As long as the group can keep telehealth volume up, he adds, he doesn’t think they’ll have to let the employed doctors go. “But it will probably tank at some time, and we’ll have to ask for concessions. If they’re not willing to concede, there may be layoffs.”

Long-term outlook

Observers expect that most independent practice leaders will delay layoffs for now. “The sequence is often that practice owners take home less money,” says Joshua Halverson, MHA, MPA, a principal at ECG Management Consultants. “I’m not hearing people talk about big layoffs of clinical staff. There are a lot of people still hopeful that this is a temporary, month or two situation, and people can hold off on that.”

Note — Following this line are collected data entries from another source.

(* ===== verification/I2c.v ===== *)
(** * I2C devices: oscillator, EEPROM and the hardware flavor ([i2c.c])

    Bus 0 has the Si570 oscillator, bus 1 the EEPROM with the MAC address and the
    hardware settings.  [ReadHardwareFlavor] configures the gateware and the two
    conversion constants from four EEPROM bytes. *)

From Stdlib Require Import SpecFloat.
From S2P Require Import Prelude Words Floats Machine Regs.

Section i2c.
Context `{Platform, Runtime, FpEnv}.

Definition i2c0_write (buf : list Z) (addr : Z) : M unit :=
  modify (add_event (I2c0Send addr buf)).
Definition i2c0_read (len addr : Z) : M unit :=
  modify (add_event (I2c0Recv addr len)).

Definition si570_values : list (Z * Z) :=
  [(137, 0x10); (7, 0x00); (8, 0xC2); (9, 0xBB); (10, 0xBE); (11, 0x6E); (12, 0x69);
   (137, 0x0); (135, 0x40)].

Definition read_si570 : M unit :=
  for_range 0 6 (λ i, i2c0_write [u8 (i + 7)] 0x55;; i2c0_read 1 0x55).

Definition prog_si570 : M unit :=
  read_si570;;
  for_range 0 (length si570_values) (λ i,
    match si570_values !! Z.to_nat i with
    | Some (r, v) => i2c0_write [r; v] 0x55
    | None => undefined (ub_index i (Z.of_nat (length si570_values)))
    end);;
  read_si570.

Definition IIC_MAC_REG : Z := 0xFA.

(** A buffer of [len] bytes after a read; what the device does not deliver keeps
    the contents the buffer had. *)
Definition recv_into (buf : list Z) (len : nat) : M (list Z) :=
  rx ← i2c1_read len;
  mret (take len rx ++ drop (length (take len rx)) buf).

Definition i2c_get_mac_address (mac : list Z) : M (list Z) :=
  i2c1_write [IIC_MAC_REG];;
  recv_into mac 6.

Definition i2c_eeprom_writeBytes (startAddr : Z) (data : list Z) : M unit :=
  i2c1_write (startAddr :: data).

Definition i2c_eeprom_readBytes (startAddr : Z) (data : list Z) (len : nat) : M (list Z) :=
  i2c1_write [startAddr];;
  recv_into data len.

(** [rdBuf[k]] of a buffer on the stack *)
Definition byte_at (buf : list Z) (k : nat) : M Z :=
  lift (match buf !! k with
        | Some v => Ok v
        | None => Ub (ub_index (Z.of_nat k) (Z.of_nat (length buf)))
        end).

(** The bytes printed. *)
Definition eeprom_dump : M (list Z) :=
  rdBuf ← i2c_eeprom_readBytes 0 (replicate 128 0xFF ++ [0]) 128;
  mret (take 128 rdBuf).

Definition glob_out (reg v : Z) : M unit := Xil_Out32 (XPAR_M_AXI_BASEADDR + reg) v.

Definition ReadHardwareFlavor : M unit :=
  rdBuf ← i2c_eeprom_readBytes 0x10 (stack_bytes 8) 8;
  val ← byte_at rdBuf 0;
  (if val =? 0 then glob_out NUMCHANS_REG 0
   else if val =? 1 then glob_out NUMCHANS_REG 1
   else glob_out NUMCHANS_REG 2);;
  val ← byte_at rdBuf 1;
  glob_out RESOLUTION_REG val;;
  (if val =? 0 then
     modify (set_conv (bits_of_float (f_of_d CONVVOLTSTO18BITS))
               (bits_of_float (f_of_d CONV18BITSTOVOLTS)))
   else if val =? 1 then
     modify (set_conv (bits_of_float (f_of_d CONVVOLTSTO20BITS))
               (bits_of_float (f_of_d CONV20BITSTOVOLTS)))
   else glob_out RESOLUTION_REG 2);;
  val ← byte_at rdBuf 2;
  (if val =? 0 then glob_out BANDWIDTH_REG 0
   else if val =? 1 then glob_out BANDWIDTH_REG 1
   else glob_out BANDWIDTH_REG 2);;
  val ← byte_at rdBuf 3;
  (if val =? 0 then glob_out POLARITY_REG 0
   else if val =? 1 then
     glob_out POLARITY_REG 1;;
     glob_out (DIGOUT_ON2_PULSEENB_REG + CHBASEADDR * 1) 1;;
     glob_out (DIGOUT_ON2_PULSEENB_REG + CHBASEADDR * 2) 1;;
     glob_out (DIGOUT_ON2_PULSEENB_REG + CHBASEADDR * 3) 1;;
     glob_out (DIGOUT_ON2_PULSEENB_REG + CHBASEADDR * 4) 1
   else glob_out POLARITY_REG 2).
End i2c.

(** ** Documented behaviour of the EEPROM (24AA025E48)

    256 bytes with an address pointer: a write sends the address and then data
    bytes, which go to consecutive addresses within a page of 16 bytes; a read
    delivers bytes from the pointer on.  The upper half (with the MAC address) is
    write-protected. *)

Class EepromLaws `{Platform} := {
  ee_mem : EEPROM → Z → Z;
  ee_ptr : EEPROM → Z;
  ee_mem_u8 : ∀ e x, is_u8 (ee_mem e x);
  ee_write : ∀ e a data, 0 ≤ a → a mod 16 + Z.of_nat (length data) ≤ 16 →
    a + Z.of_nat (length data) ≤ 128 → Forall is_u8 data →
    let e' := eeprom_send (a :: data) e in
    ∀ x, ee_mem e' x =
      match (if a <=? x then data !! Z.to_nat (x - a) else None) with
      | Some d => d
      | None => ee_mem e x
      end;
  ee_select : ∀ e a, 0 ≤ a < 256 →
    let e' := eeprom_send [a] e in (∀ x, ee_mem e' x = ee_mem e x) ∧ ee_ptr e' = a;
  ee_read : ∀ e n, ee_ptr e + Z.of_nat n ≤ 256 →
    let '(rx, e') := eeprom_recv n e in
    rx = ((λ i, ee_mem e (ee_ptr e + Z.of_nat i)) <$> seq 0 n) ∧ (∀ x, ee_mem e' x = ee_mem e x);
}.

Section eeprom.
Context `{Platform, Runtime, FpEnv, !EepromLaws}.

(** [n] bytes of the memory from address [a] on *)
Definition ee_bytes (e : EEPROM) (a : Z) (n : nat) : list Z :=
  (λ i, ee_mem e (a + Z.of_nat i)) <$> seq 0 n.

Lemma length_ee_bytes e a n : length (ee_bytes e a n) = n.
Proof. unfold ee_bytes. by rewrite length_fmap, length_seq. Qed.

(** Only the EEPROM and the log differ. *)
Definition eeprom_only (s s' : psc) : Prop :=
  pl s' = pl s ∧ flash s' = flash s ∧ scalefactors s' = scalefactors s ∧
  CONVVOLTSTODACBITS s' = CONVVOLTSTODACBITS s ∧ CONVDACBITSTOVOLTS s' = CONVDACBITSTOVOLTS s.

Lemma run_readBytes a buf n s :
  0 ≤ a → a + Z.of_nat n ≤ 256 → (n ≤ length buf)%nat → (0 < n)%nat →
  ∃ s', i2c_eeprom_readBytes a buf n s
        = Ok (ee_bytes (eeprom s) a n ++ drop n buf, s') ∧
    eeprom_only s s' ∧ (∀ x, ee_mem (eeprom s') x = ee_mem (eeprom s) x) ∧
    events s' = events s ++ [I2cSend [a]].
Proof.
  intros Ha Hn Hl Hpos. unfold i2c_eeprom_readBytes, recv_into.
  destruct (ee_select (eeprom s) a ltac:(lia)) as [Hm Hp].
  rewrite (run_bind _ _ s tt (add_event (I2cSend [a]) (set_eeprom (eeprom_send [a] (eeprom s)) s)))
    by done.
  set (s1 := add_event _ _).
  pose proof (ee_read (eeprom s1) n) as Hr. cbn [eeprom s1 add_event set_eeprom] in Hr.
  rewrite Hp in Hr. specialize (Hr ltac:(lia)).
  destruct (eeprom_recv n (eeprom_send [a] (eeprom s))) as [rx e'] eqn:E.
  destruct Hr as [-> Hm'].
  erewrite run_bind; [|unfold i2c1_read; cbn [eeprom s1 add_event set_eeprom]; by rewrite E].
  assert (((λ i, ee_mem (eeprom_send [a] (eeprom s)) (a + Z.of_nat i)) <$> seq 0 n)
    = ee_bytes (eeprom s) a n) as ->.
  { apply list_fmap_ext. intros i x _. apply Hm. }
  eexists. split; [|split; [|split]].
  - rewrite take_ge by (by rewrite length_ee_bytes). rewrite length_ee_bytes. done.
  - done.
  - intros x. cbn. by rewrite Hm', Hm.
  - done.
Qed.

(** Bytes written to the EEPROM within one page of its writable
    half are read back, and the bytes of the buffer behind them stay. *)
Theorem eeprom_roundtrip a data buf s :
  0 ≤ a → a mod 16 + Z.of_nat (length data) ≤ 16 → a + Z.of_nat (length data) ≤ 128 →
  Forall is_u8 data → (0 < length data ≤ length buf)%nat →
  ∃ s1 s2, i2c_eeprom_writeBytes a data s = Ok (tt, s1) ∧
    i2c_eeprom_readBytes a buf (length data) s1 = Ok (data ++ drop (length data) buf, s2) ∧
    eeprom_only s s2.
Proof.
  intros Ha Hpage Hhalf Hu Hl.
  set (s1 := add_event (I2cSend (a :: data)) (set_eeprom (eeprom_send (a :: data) (eeprom s)) s)).
  destruct (run_readBytes a buf (length data) s1) as (s2 & E & Ho & _); [lia..|].
  exists s1, s2. split; [done|]. split; [|done]. rewrite E. do 3 f_equal.
  apply list_eq. intros i. unfold ee_bytes. rewrite list_lookup_fmap.
  destruct (data !! i) as [b|] eqn:Hb.
  - pose proof (lookup_lt_Some _ _ _ Hb). rewrite lookup_seq_lt by done. cbn.
    rewrite (ee_write (eeprom s) a data) by done.
    rewrite (proj2 (Z.leb_le _ _)) by lia. replace (Z.to_nat _) with i by lia. by rewrite Hb.
  - apply lookup_ge_None in Hb. by rewrite lookup_seq_ge.
Qed.

(** A setting that is 0 or 1; anything else is reported as 2. *)
Definition setting_value (v : Z) : Z := if (v =? 0) || (v =? 1) then v else 2.

Lemma run_setting reg v s :
  (if v =? 0 then glob_out reg 0 else if v =? 1 then glob_out reg 1 else glob_out reg 2) s
  = Ok (tt, out32 (XPAR_M_AXI_BASEADDR + reg) (setting_value v) s).
Proof.
  unfold setting_value. destruct (Z.eqb_spec v 0) as [->|]; [done|].
  by destruct (Z.eqb_spec v 1) as [->|].
Qed.

Lemma run_glob_out {A} reg v (k : unit → M A) s :
  (glob_out reg v ≫= k) s = k tt (out32 (XPAR_M_AXI_BASEADDR + reg) v s).
Proof. done. Qed.

(** The state after the resolution has been written and interpreted. *)
Definition resolution_state (v : Z) (s : psc) : psc :=
  if v =? 0 then
    set_conv (bits_of_float (f_of_d CONVVOLTSTO18BITS)) (bits_of_float (f_of_d CONV18BITSTOVOLTS)) s
  else if v =? 1 then
    set_conv (bits_of_float (f_of_d CONVVOLTSTO20BITS)) (bits_of_float (f_of_d CONV20BITSTOVOLTS)) s
  else out32 (XPAR_M_AXI_BASEADDR + RESOLUTION_REG) 2 s.

Lemma run_resolution v s :
  (if v =? 0 then
     modify (set_conv (bits_of_float (f_of_d CONVVOLTSTO18BITS))
               (bits_of_float (f_of_d CONV18BITSTOVOLTS)))
   else if v =? 1 then
     modify (set_conv (bits_of_float (f_of_d CONVVOLTSTO20BITS))
               (bits_of_float (f_of_d CONV20BITSTOVOLTS)))
   else glob_out RESOLUTION_REG 2) s = Ok (tt, resolution_state v s).
Proof. unfold resolution_state. by destruct (v =? 0), (v =? 1). Qed.

Definition polarity_writes (v : Z) : list (Z * Z) :=
  (XPAR_M_AXI_BASEADDR + POLARITY_REG, setting_value v) ::
  if v =? 1 then
    (λ c, (XPAR_M_AXI_BASEADDR + (DIGOUT_ON2_PULSEENB_REG + CHBASEADDR * c), 1)) <$> [1; 2; 3; 4]
  else [].

Lemma run_polarity v s :
  (if v =? 0 then glob_out POLARITY_REG 0
   else if v =? 1 then
     glob_out POLARITY_REG 1;;
     glob_out (DIGOUT_ON2_PULSEENB_REG + CHBASEADDR * 1) 1;;
     glob_out (DIGOUT_ON2_PULSEENB_REG + CHBASEADDR * 2) 1;;
     glob_out (DIGOUT_ON2_PULSEENB_REG + CHBASEADDR * 3) 1;;
     glob_out (DIGOUT_ON2_PULSEENB_REG + CHBASEADDR * 4) 1
   else glob_out POLARITY_REG 2) s = Ok (tt, out_all (polarity_writes v) s).
Proof.
  unfold polarity_writes, setting_value. destruct (Z.eqb_spec v 0) as [->|]; [done|].
  by destruct (Z.eqb_spec v 1) as [->|].
Qed.

Definition flavor_conv (res : Z) (s : psc) : Z * Z :=
  if res =? 0 then (bits_of_float (f_of_d CONVVOLTSTO18BITS), bits_of_float (f_of_d CONV18BITSTOVOLTS))
  else if res =? 1 then
    (bits_of_float (f_of_d CONVVOLTSTO20BITS), bits_of_float (f_of_d CONV20BITSTOVOLTS))
  else (CONVVOLTSTODACBITS s, CONVDACBITSTOVOLTS s).

(** The register writes of the four settings: any other value is written as 2. *)
Definition flavor_writes (chans res bw pol : Z) : list (Z * Z) :=
  [(NUMCHANS_REG, setting_value chans)] ++
  (RESOLUTION_REG, res) :: (if (res =? 0) || (res =? 1) then [] else [(RESOLUTION_REG, 2)]) ++
  [(BANDWIDTH_REG, setting_value bw); (POLARITY_REG, setting_value pol)] ++
  (if pol =? 1 then (λ c, (DIGOUT_ON2_PULSEENB_REG + CHBASEADDR * c, 1)) <$> [1; 2; 3; 4] else []).

Lemma run_flavor s :
  let b k := ee_mem (eeprom s) (0x10 + k) in
  ∃ s', ReadHardwareFlavor s = Ok (tt, s') ∧
    events s' = events s ++ I2cSend [0x10] ::
      ((λ w, Out32 (u32 (XPAR_M_AXI_BASEADDR + w.1)) (u32 w.2)) <$>
         flavor_writes (b 0) (b 1) (b 2) (b 3)) ∧
    (CONVVOLTSTODACBITS s', CONVDACBITSTOVOLTS s') = flavor_conv (b 1) s ∧
    scalefactors s' = scalefactors s ∧ flash s' = flash s.
Proof.
  intros b. unfold ReadHardwareFlavor.
  destruct (run_readBytes 0x10 (stack_bytes 8) 8 s) as (s1 & E & (_ & Hfl & Hsf & Hc1 & Hc2) & _ & Hev);
    [lia|lia|by rewrite stack_bytes_length|lia|].
  rewrite (run_bind _ _ _ _ _ E).
  assert (∀ k : nat, (k < 4)%nat → ∀ A (f : Z → M A) t,
    (byte_at (ee_bytes (eeprom s) 0x10 8 ++ drop 8 (stack_bytes 8)) k ≫= f) t = f (b (Z.of_nat k)) t)
    as Hbyte.
  { intros k Hk A f t. apply run_bind. unfold byte_at, lift.
    rewrite lookup_app_l by (rewrite length_ee_bytes; lia).
    unfold ee_bytes. by rewrite list_lookup_fmap, lookup_seq_lt by lia. }
  rewrite Hbyte by lia. rewrite (run_bind _ _ _ _ _ (run_setting _ _ _)).
  rewrite Hbyte by lia. rewrite run_glob_out. rewrite (run_bind _ _ _ _ _ (run_resolution _ _)).
  rewrite Hbyte by lia. rewrite (run_bind _ _ _ _ _ (run_setting _ _ _)).
  rewrite Hbyte by lia. rewrite run_polarity.
  change (Z.of_nat 0) with 0. change (Z.of_nat 1) with 1.
  change (Z.of_nat 2) with 2. change (Z.of_nat 3) with 3.
  eexists. split; [reflexivity|]. rewrite <- Hfl, <- Hsf.
  unfold resolution_state, flavor_writes, flavor_conv, polarity_writes. split; [|split].
  - destruct (b 1 =? 0), (b 1 =? 1), (b 3 =? 1); cbn [orb app fmap list_fmap fst snd out_all foldl];
      unfold out32; cbn [events add_event set_pl set_conv]; rewrite Hev, <- !app_assoc; done.
  - by destruct (b 1 =? 0), (b 1 =? 1), (b 3 =? 1); cbn -[bits_of_float f_of_d]; rewrite ?Hc1, ?Hc2.
  - by destruct (b 1 =? 0), (b 1 =? 1), (b 3 =? 1).
Qed.

(** The flavor bytes at EEPROM addresses 0x10 to 0x13 determine the
    gateware configuration and the volts/DAC-bits constants; a byte that is
    neither 0 nor 1 is reported to the gateware as 2, and with such a resolution
    the conversion constants keep their old value. *)
Theorem hardware_flavor s :
  let b k := ee_mem (eeprom s) (0x10 + k) in
  ∃ s', ReadHardwareFlavor s = Ok (tt, s') ∧
    events s' = events s ++ I2cSend [0x10] ::
      ((λ w, Out32 (u32 (XPAR_M_AXI_BASEADDR + w.1)) (u32 w.2)) <$>
         flavor_writes (b 0) (b 1) (b 2) (b 3)) ∧
    (CONVVOLTSTODACBITS s', CONVDACBITSTOVOLTS s') = flavor_conv (b 1) s ∧
    scalefactors s' = scalefactors s ∧ flash s' = flash s.
Proof. apply run_flavor. Qed.
End eeprom.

Fischer-Wright of MGMA says that layoffs carry costs, which can include an increase in an organization’s unemployment insurance tax rate. “More often than not, it’s better to keep people furloughed [than to lay them off],” she says. “It’s probably better in the long run, if you have good staff, to furlough the staff. At the same time, I’m seeing practices that are using this crisis as an opportunity to separate staff that are less than optimal.”

Planning how to deal with staff and other overhead costs depends on how long the crisis lasts and how severe it is in a practice’s geographic region, Fischer-Wright says. MGMA forecasts that the crisis will continue for at least another three or four months and possibly longer.

“Practices should be reasonable about expectations for their volume and how long this downturn is going to last,” she says. “If you’re a primary care practice, this is probably a six- to eight-week period in which you can count on volumes being down 50 percent to 60 percent. Then you can figure another 4-6 weeks while that volume builds up, when your volume is down 20 percent to 30 percent. Then you’re going to have to expect your volume to be only 80 percent to 90 percent of what it was for the rest of the year. It’s not going to be 100 percent, because there will be high-risk populations who shouldn’t be in the office environment until we have an effective vaccine and treatment available.”